What needs to be done: Would you return the lines from the one that contains "split; [exact Hv|]." to the last line of the entries below, exactly and with nothing added?

Extracted records

########################################

(** ** An instance *)

(** Another task prints a dot whenever the program is preempted, for three ticks. *)
Definition demo_others (n : nat) (k : kernel) : kernel :=
  Kernel (emit (k_machine k) [VgaPutchar 46]) (k_io k) (k_ticks k + 3) (k_kbd k) (k_sched k) (k_gdt k) (k_heap k).
Definition demo_user_cpu : cpu :=
  Cpu 0 0 0 0 0 0 0 0x210F00 0x101000 0x202 GDT_USER_CODE_SEL GDT_USER_DATA_SEL
    GDT_USER_DATA_SEL GDT_USER_DATA_SEL GDT_USER_DATA_SEL GDT_USER_DATA_SEL.

(** 4 MB of memory with the frames above the heap free, paging on, and the page of
    the code and that of the stack frame opened to ring 3. *)
Definition demo_user_pmm : pmm := Pmm 0x100000 1024 768 0x400000 0x400000.
Definition demo_user_ram : memory := fill_bitmap 24 ∅ 0x100000.
Definition demo_user_paged : memory * pmm * vmm :=
  let '(_, w, p, v) := vmm_init (Machine demo_user_ram []) demo_user_pmm demo_vmm in (ram w, p, v).
Definition demo_user_code : memory * vmm :=
  let '(_, m, v) := vmm_set_user demo_user_paged.1.1 demo_user_paged.2 0x101000 in (m, v).
Definition demo_user_open : memory * vmm :=
  let '(_, m, v) := vmm_set_user demo_user_code.1 demo_user_code.2 0x210000 in (m, v).
Definition demo_image : image := Image 0x101000 0x101400 0x210E00 0x211000.
Definition demo_user : kernel :=
  Kernel (Machine demo_user_open.1 []) (Io [] []) 1234 demo_kbd (set_current demo_sched3 2) (tss_set_esp0 gdt_boot 0x221000)
    demo_heap.2.

Lemma demo_user_ready : vmm_ready demo_user_ram demo_user_pmm demo_vmm.
Proof.
  assert (Hlow : forall f, frame_free demo_user_ram demo_user_pmm f -> 768 <= f).
  { intros f [Hf Hb]. destruct (Z_le_gt_dec 768 f); [done|].
    rewrite (forallb_below (bitmap_test demo_user_ram demo_user_pmm) 768) in Hb; [done|by vm_compute|lia]. }
  split; [split; [done|vm_compute; reflexivity]|done|done|done| |right; vm_compute; discriminate].
  intros f Hf. specialize (Hlow f Hf). split; [lia|]. unfold kernel_frame, bitmap_end, PAGE_SIZE.
  change (bitmap_bytes (total_frames demo_user_pmm)) with 128. cbn [frame_bitmap page_directory demo_user_pmm demo_vmm].
  change (0x1FF000 / 4096) with 511. lia.
Qed.

Definition demo_user_check (r : Z * machine * pmm * vmm) : bool :=
  let '(rc, w, p, v) := r in
  (rc =? 0) && (bitmap_end p <=? HEAP_START) && (HEAP_END <=? table (ram w) v 0 * PAGE_SIZE).

Lemma demo_user_paging :
  vmm_inv demo_user_paged.1.1 demo_user_paged.1.2 demo_user_paged.2 /\
  off_heap demo_user_paged.1.1 demo_user_paged.1.2 demo_user_paged.2.
Proof.
  assert (Hc : demo_user_check (vmm_init (Machine demo_user_ram []) demo_user_pmm demo_vmm) = true) by (vm_compute; reflexivity).
  pose proof (vmm_init_cases (Machine demo_user_ram []) demo_user_pmm demo_vmm demo_user_ready ltac:(cbn; lia)) as H.
  assert (Hn : num_pde (total_memory demo_user_pmm) = 1) by (vm_compute; reflexivity).
  rewrite Hn in H. clear Hn. unfold demo_user_paged.
  destruct (vmm_init (Machine demo_user_ram []) demo_user_pmm demo_vmm) as [[[rc w] p] v]. unfold demo_user_check in Hc.
  apply andb_prop in Hc as [Hc Ht]. apply andb_prop in Hc as [Hr Hb]. apply Z.eqb_eq in Hr. apply Z.leb_le in Hb, Ht.
  cbn [fst snd]. destruct H as (Hv & Epd & [(_ & _ & _ & _ & _ & _ & Hp & _)|[E _]]); [|rewrite Hr in E; discriminate E].
  split; [exact Hv|]. split; [left; rewrite Epd; vm_compute; discriminate|left; exact Hb|].
  intros i Hi Hpi. rewrite Hp in Hpi by exact Hi. assert (i = 0) as -> by lia. right. exact Ht.
Qed.

Lemma demo_user_opened : open_to_ring3 demo_user_open.2 demo_image (ram (k_machine demo_user)).
Proof.
  split; [|split; vm_compute; reflexivity]. destruct demo_user_paging as [Hv Ho]. exists demo_user_paged.1.2.
  cbn [demo_user k_machine ram]. unfold demo_user_open, demo_user_code.
  destruct (set_user_cases _ _ _ 0x101000 Hv ltac:(lia)) as (m1 & v1 & E1 & Hv1 & _).
  pose proof (set_user_range HEAP_START HEAP_END _ _ _ 0x101000 Hv Ho ltac:(lia)) as R1. rewrite E1 in R1 |- *. cbn [fst snd].
  destruct (set_user_cases _ _ _ 0x210000 Hv1 ltac:(lia)) as (m2 & v2 & E2 & Hv2 & _).
  pose proof (set_user_range HEAP_START HEAP_END _ _ _ 0x210000 Hv1 (proj2 R1) ltac:(lia)) as R2. rewrite E2 in R2 |- *.
  by split; [|apply R2].
Qed.

Abbreviation demo_run f :=
  (f 0%nat (Machine ∅ []) demo_idt demo_user_open.2 demo_image 0x210E00 0x210E20 0x210E40 0x210E60 demo_others demo_user demo_user_cpu).

Lemma user_demo_correct_witness :
  demo_run user_demo_entry = None /\ exists c' k', demo_run user_demo_body = Some (c', k').
Proof.
  destruct (user_demo_correct 0 (Machine ∅ []) demo_idt eq_refl 2 0x221000 ltac:(by vm_compute) demo_user_open.2 demo_image
    ltac:(by vm_compute) ltac:(by vm_compute) ltac:(by vm_compute) ltac:(cbn; lia)
    0x210E00 0x210E20 0x210E40 0x210E60 demo_others ltac:(cbn; lia)) with (k := demo_user) (c := demo_user_cpu)
    as (c' & k' & t & xs & E & _ & _ & _ & _ & _ & _ & _ & _ & En).
  - intros n k (E1 & E2 & E3). exists [VgaPutchar 46]. split; [|done]. split; [done|]. split; [done|cbn; lia].
  - do 3 (split; [done|]). apply demo_user_opened.
  - split; [|done]. split; [| |done|done]; unfold demo_user_cpu, GDT_USER_CODE_SEL, GDT_USER_DATA_SEL;
      repeat (constructor; [cbn; lia|]); constructor.
  - by unfold MAX_TASKS.
  - done.
  - split; [exact En|]. by exists c', k'.
Defined.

########################################

The completed task:
  split; [exact Hv|]. split; [left; rewrite Epd; vm_compute; discriminate|left; exact Hb|].
  intros i Hi Hpi. rewrite Hp in Hpi by exact Hi. assert (i = 0) as -> by lia. right. exact Ht.
Qed.

Lemma demo_user_opened : open_to_ring3 demo_user_open.2 demo_image (ram (k_machine demo_user)).
Proof.
  split; [|split; vm_compute; reflexivity]. destruct demo_user_paging as [Hv Ho]. exists demo_user_paged.1.2.
  cbn [demo_user k_machine ram]. unfold demo_user_open, demo_user_code.
  destruct (set_user_cases _ _ _ 0x101000 Hv ltac:(lia)) as (m1 & v1 & E1 & Hv1 & _).
  pose proof (set_user_range HEAP_START HEAP_END _ _ _ 0x101000 Hv Ho ltac:(lia)) as R1. rewrite E1 in R1 |- *. cbn [fst snd].
  destruct (set_user_cases _ _ _ 0x210000 Hv1 ltac:(lia)) as (m2 & v2 & E2 & Hv2 & _).
  pose proof (set_user_range HEAP_START HEAP_END _ _ _ 0x210000 Hv1 (proj2 R1) ltac:(lia)) as R2. rewrite E2 in R2 |- *.
  by split; [|apply R2].
Qed.

Abbreviation demo_run f :=
  (f 0%nat (Machine ∅ []) demo_idt demo_user_open.2 demo_image 0x210E00 0x210E20 0x210E40 0x210E60 demo_others demo_user demo_user_cpu).

Lemma user_demo_correct_witness :
  demo_run user_demo_entry = None /\ exists c' k', demo_run user_demo_body = Some (c', k').
Proof.
  destruct (user_demo_correct 0 (Machine ∅ []) demo_idt eq_refl 2 0x221000 ltac:(by vm_compute) demo_user_open.2 demo_image
    ltac:(by vm_compute) ltac:(by vm_compute) ltac:(by vm_compute) ltac:(cbn; lia)
    0x210E00 0x210E20 0x210E40 0x210E60 demo_others ltac:(cbn; lia)) with (k := demo_user) (c := demo_user_cpu)
    as (c' & k' & t & xs & E & _ & _ & _ & _ & _ & _ & _ & _ & En).
  - intros n k (E1 & E2 & E3). exists [VgaPutchar 46]. split; [|done]. split; [done|]. split; [done|cbn; lia].
  - do 3 (split; [done|]). apply demo_user_opened.
  - split; [|done]. split; [| |done|done]; unfold demo_user_cpu, GDT_USER_CODE_SEL, GDT_USER_DATA_SEL;
      repeat (constructor; [cbn; lia|]); constructor.
  - by unfold MAX_TASKS.
  - done.
  - split; [exact En|]. by exists c', k'.
Defined.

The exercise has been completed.